Ich muss die Wahrheit sagen: Zurzeit haben wir nur zwei Fische. Es geschah im letzten Jahr. Wir hatten beschlossen, unsere lieben »Grätenfreunde« über den Winter bei unseren Nachbarn in Pension zu geben. Der Teich des Nachbarn war riesengroß, fast zwei Meter tief und sehr schön angelegt. Unser Teich hingegen war klein und extrem flach. Daher bestand die Gefahr, dass die fünf bei länger andauernder Kälte den Aggregatzustand von Fischstäbchen im Tiefkühlfach annehmen könnten. In den Vorjahren hatten wir Kurt, Axel, Helge, Gretel und Dörte deshalb ab November in ein kleines Aquarium umgesiedelt, das wir dann, um es jedem Kind recht zu machen, wöchentlich in ein anderes Kinderzimmer trugen.
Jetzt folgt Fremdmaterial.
Lemma wp_conseq (m : M R A) e s Q Q' :
  (forall o s1 t1, Q o s1 t1 -> Q' o s1 t1) -> wp m e s Q -> wp m e s Q'.
Proof. unfold wp. auto. Qed.

End WpLemmas.

Section WpPrimitives.
Context {R : Type}.

Lemma wp_emit ev e s (Q : outcome R unit -> state -> list event -> Prop) :
  Q (Val tt) s [ev] -> wp (emit ev) e s Q.
Proof. exact (fun H => H). Qed.

Lemma wp_get_globals e s (Q : outcome R statics -> _ -> _ -> Prop) :
  Q (Val (globals s)) s [] -> wp get_globals e s Q.
Proof. exact (fun H => H). Qed.

Lemma wp_set_globals g e s (Q : outcome R unit -> _ -> _ -> Prop) :
  Q (Val tt) (mkState g (tick s)) [] -> wp (set_globals g) e s Q.
Proof. exact (fun H => H). Qed.

Lemma wp_foreign e s (Q : outcome R nat -> _ -> _ -> Prop) :
  Q (Val (tick s)) (mkState (globals s) (S (tick s))) [] -> wp foreign e s Q.
Proof. exact (fun H => H). Qed.

Lemma wp_ask_ok e s (Q : outcome R bool -> _ -> _ -> Prop) :
  Q (Val (ext_ok e (tick s))) (mkState (globals s) (S (tick s))) [] ->
  wp ask_ok e s Q.
Proof. exact (fun H => H). Qed.

Lemma wp_ask_ptr e s (Q : outcome R ptr -> _ -> _ -> Prop) :
  Q (Val (ext_ptr e (tick s))) (mkState (globals s) (S (tick s))) [] ->
  wp ask_ptr e s Q.
Proof. exact (fun H => H). Qed.

Lemma wp_ask_status e s (Q : outcome R bt_status_t -> _ -> _ -> Prop) :
  Q (Val (ext_status e (tick s))) (mkState (globals s) (S (tick s))) [] ->
  wp ask_status e s Q.
Proof. exact (fun H => H). Qed.

Lemma wp_call {A} (m : M A A) e s (Q : outcome R A -> _ -> _ -> Prop) :
  wp m e s (fun o s1 t1 =>
    match o with
    | Val a => Q (Val a) s1 t1
    | Return a => Q (Val a) s1 t1
    | Crash f => Q (Crash f) s1 t1
    end) ->
  wp (call m) e s Q.
Proof.
  unfold wp, call. destruct (m e s) as [[[a | a | f] s1] t1]; simpl; auto.
Qed.

End WpPrimitives.

Lemma wp_run {A} (m : M A A) e s
  (P : option A * state * list event -> Prop) :
  wp m e s (fun o s1 t1 => P (result_of o, s1, t1)) -> P (run m e s).
Proof.
  unfold wp, run. destruct (m e s) as [[[a | a | f] s1] t1]; simpl; auto.
Qed.

Lemma wp_enter {A} (m : M A A) e s
  (P : bool * state * list event -> Prop) :
  wp m e s (fun o s1 t1 =>
    P (match result_of o with Some _ => true | None => false end, s1, t1)) ->
  P (enter m e s).
Proof.
  unfold wp, enter, run.
  destruct (m e s) as [[[a | a | f] s1] t1]; simpl; auto.
Qed.

(** The copy of the address into its fresh array. *)
Lemma SetByteArrayRegion_address {R} (a : RawAddress) :
  @SetByteArrayRegion R (repeat x00 sizeof_RawAddress) 0 sizeof_RawAddress
    (raw_bytes a) = ret (raw_bytes a).
Proof. reflexivity. Qed.

Ltac wp_simpl :=
  cbn beta iota zeta delta
    [app fst snd globals tick negb andb orb is_null is_success iface_ptr
     nth_error
     sBluetoothAvrcpInterface sBluetoothAvrcpVendorInterface sCallbacksObj
     class_MediaBrowser_MediaItem class_AvrcpPlayer sBluetoothVendorInterface
     mCallbacksObj result_of nonnull_value].

(** The test that a branch depends on in the end. *)
Ltac inner_scrutinee x :=
  lazymatch x with
  | negb ?y => inner_scrutinee y
  | nonnull_value ?y => inner_scrutinee y
  | match ?y with _ => _ end => inner_scrutinee y
  | _ => x
  end.

(** One step of symbolic execution on a goal [wp m e s Q]. *)
Ltac wp_step :=
  lazymatch goal with
  | |- wp (bind _ _) _ _ _ => apply wp_bind
  | |- wp (ret _) _ _ _ => apply wp_ret; wp_simpl
  | |- wp (return_ _) _ _ _ => apply wp_return; wp_simpl
  | |- wp (crash _) _ _ _ => apply wp_crash; wp_simpl
  | |- wp (emit _) _ _ _ => apply wp_emit; wp_simpl
  | |- wp get_globals _ _ _ => apply wp_get_globals; wp_simpl
  | |- wp (set_globals _) _ _ _ => apply wp_set_globals; wp_simpl
  | |- wp foreign _ _ _ => apply wp_foreign; wp_simpl
  | |- wp ask_ok _ _ _ => apply wp_ask_ok; wp_simpl
  | |- wp ask_ptr _ _ _ => apply wp_ask_ptr; wp_simpl
  | |- wp ask_status _ _ _ => apply wp_ask_status; wp_simpl
  | |- wp (call _) _ _ _ => apply wp_call
  | |- wp (SetByteArrayRegion (repeat x00 sizeof_RawAddress) 0
             sizeof_RawAddress (raw_bytes _)) _ _ _ =>
      rewrite SetByteArrayRegion_address
  | |- wp (for_loop _ _ _ _ _) _ _ _ => fail "a loop: use its lemma"
  | |- wp (match ?x with _ => _ end) _ _ _ =>
      let y := inner_scrutinee x in
      first [ match goal with H : y = _ |- _ => rewrite H end
            | destruct y eqn:? ];
      wp_simpl
  | |- wp (let _ := _ in _) _ _ _ => cbv zeta
  | |- wp ?m _ _ _ => let h := head_of m in unfold h; wp_simpl
  end.

Ltac wp_exec := repeat wp_step.

(** Symbolic execution that tries [special] first at every step. *)
Ltac wp_exec_with special := repeat first [special | wp_step].

Ltac bool_close :=
  cbn in *;
  repeat match goal with
         | H : negb ?b = _ |- _ =>
             destruct b eqn:?; cbn in H; try discriminate H; clear H
         end;
  try congruence.

Lemma paired_avrcp_init (o : ptr) e s :
  paired (globals s) ->
  paired (globals (snd (fst (enter (AvrcpController.initNative o) e s)))).
Proof.
  destruct s as [[b v c m1 m2 bv mc] t]. unfold paired. cbn. intros Hp.
  apply wp_enter. wp_exec; bool_close.
Qed.

Lemma paired_avrcp_cleanup (o : ptr) e s :
  paired (globals s) ->
  paired (globals (snd (fst (enter (AvrcpController.cleanupNative o) e s)))).
Proof.
  destruct s as [[b v c m1 m2 bv mc] t]. unfold paired. cbn. intros Hp.
  apply wp_enter. wp_exec; bool_close.
Qed.

Lemma paired_vendor_init (o : ptr) e s :
  paired (globals s) ->
  paired (globals (snd (fst (enter (Vendor.initNative o) e s)))).
Proof.
  destruct s as [[b v c m1 m2 bv mc] t]. unfold paired. cbn. intros Hp.
  apply wp_enter. wp_exec; bool_close.
Qed.

Lemma paired_vendor_cleanup (o : ptr) e s :
  paired (globals s) ->
  paired (globals (snd (fst (enter (Vendor.cleanupNative o) e s)))).
Proof.
  destruct s as [[b v c m1 m2 bv mc] t]. unfold paired. cbn. intros Hp.
  apply wp_enter. wp_exec; bool_close.
Qed.

Section WithHeader.
Context {hdr : AvrcpController.bt_rc_h}.

Lemma frames_command (c : command) e s :
  globals (state_after (exec_command c e s)) = globals s.
Proof.
  destruct c; [apply frames_avrcp_command | apply frames_vendor_command].
Qed.

Lemma paired_exec (op : operation) e s :
  paired (globals s) -> paired (globals (state_after (exec op e s))).
Proof.
  intros Hp. destruct op; unfold state_after; simpl.
  - exact Hp.
  - exact Hp.
  - apply paired_avrcp_init; exact Hp.
  - apply paired_avrcp_cleanup; exact Hp.
  - apply paired_vendor_init; exact Hp.
  - apply paired_vendor_cleanup; exact Hp.
  - pose proof (frames_command c e s) as H. unfold state_after in H.
    rewrite H. exact Hp.
  - rewrite frames_avrcp_callback. exact Hp.
  - rewrite frames_vendor_callback. exact Hp.
Qed.

Lemma reachable_paired (s : state) : reachable s -> paired (globals s).
Proof.
  induction 1 as [| s op e Hr IH].
  - reflexivity.
  - apply paired_exec. exact IH.
Qed.

End WithHeader.


(** ** Which interface a command calls through *)

Ltac via_tac := solve [exact I | reflexivity].

Lemma avrcp_hal_iface_sound {hdr : AvrcpController.bt_rc_h}
  (c : AvrcpController.command) e s :
  Forall (via_iface (AvrcpController.hal_iface c))
    (snd (AvrcpController.exec_command c e s)).
Proof.
  destruct c; simpl; apply emits_enter; emits_tac via_tac.
Qed.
Da nur meine Frau für die sehr aufwändige Reinigung zuständig war, hatte sie bald die Nase voll, und wir kamen auf die geniale Idee mit der Pension. Nun trug es sich zu, dass der Fluss (der, der durchs Lahntal fließt) durch eine längere Regenphase über die Ufer trat und den Garten unseres Nachbarn überschwemmte. Beinahe alle Fische, auch die des Nachbarn, genossen ihre dadurch gewonnene Freiheit und schwammen plötzlich in Gegenden umher, die für Fische gewöhnlich nicht zugänglich und schon gar nicht verträglich sind: Rosenbeete, Schrebergärten, Grillplätze, Sportanlagen und so weiter. Nur Dörte und Axel waren wohlerzogen und blieben an Ort und Stelle. Ich möchte mich nicht über fremde Fische äußern – das steht mir nicht zu –, aber das Verhalten von Gretel, Helge und Kurt empfand ich als sehr undankbar. Bisher waren sie in der frostfreien Jahreszeit in einem Nullachtfünfzehn-Hartplastikteich vom Baumarkt untergebracht, der nur etwas mehr als zweihundert Liter Fassungsvermögen hatte und an seiner tiefsten Stelle zirka sechzig Zentimeter maß. Und im Winter in einem Aquarium, das etwa die Größe unseres Schnellkochtopfes hatte. Kaum reichte man ihnen den kleinen Finger, indem man für ausreichend Platz sorgte, schon nahmen sie die ganze Hand und verschwanden. Das sage ich auch immer unseren Kindern: »Gebt euch mit dem zufrieden, was ihr habt.«
Als die Fische noch unbeschwert im Aquarium schwammen, hatten die Kinder sie mit unserer Digitalkamera fotografiert. Sie (die Kinder) knieten vor dem gläsernen Behälter und riefen »cheese«. Wider Erwarten verzogen sich die Mäuler der Fische in Richtung Kiemen nicht zu einem Grinsen. Wahrscheinlich verstanden sie »schieß« und befürchteten vermutlich einen heimtückischen Anschlag mit einer Harpune. Deshalb schauen die Fische auf den Bildern sehr ernst und unentspannt drein. Für die groß angelegte Fahndung jedoch war das unbedeutend. Ben druckte große Farbbilder aus, auf denen die drei Vermissten eindeutig zu erkennen waren. Diese »Passbilder« wurden an mehreren Stellen im Ort aufgehängt und mit einem kurzen Text versehen. Unter jedem Bild stand der Name des Fisches. Darüber stand:
»Wir vermissen euch! Wer unsere Fische gesehen hat (oder glaubt, sie gesehen zu haben), möchte uns doch bitte umgehend unter folgender Telefonnummer anrufen ...«
Ben hatte sogar seine E-Mail-Adresse angegeben.
»Der Finder darf auf eine angemessene Belohnung hoffen«, hieß es weiter. Leider blieb die Fahndung erfolglos. Zwar kamen ein paar Hinweise aus der Bevölkerung, denen wir auch nachgingen, aber letztlich waren sie nicht konkret genug, um die Vermissten fangen zu können.
Ein Anrufer versicherte, einen Fisch auf dem Fahndungsfoto eindeutig identifiziert zu haben: »Oh ja! Einen der Strolche habe ich gestern in meinem Gartenhaus gesehen.« Der Beschreibung nach musste es Axel gewesen sein – das war aber einer der beiden Dankbaren und schwamm deshalb nach wie vor im Nachbarteich.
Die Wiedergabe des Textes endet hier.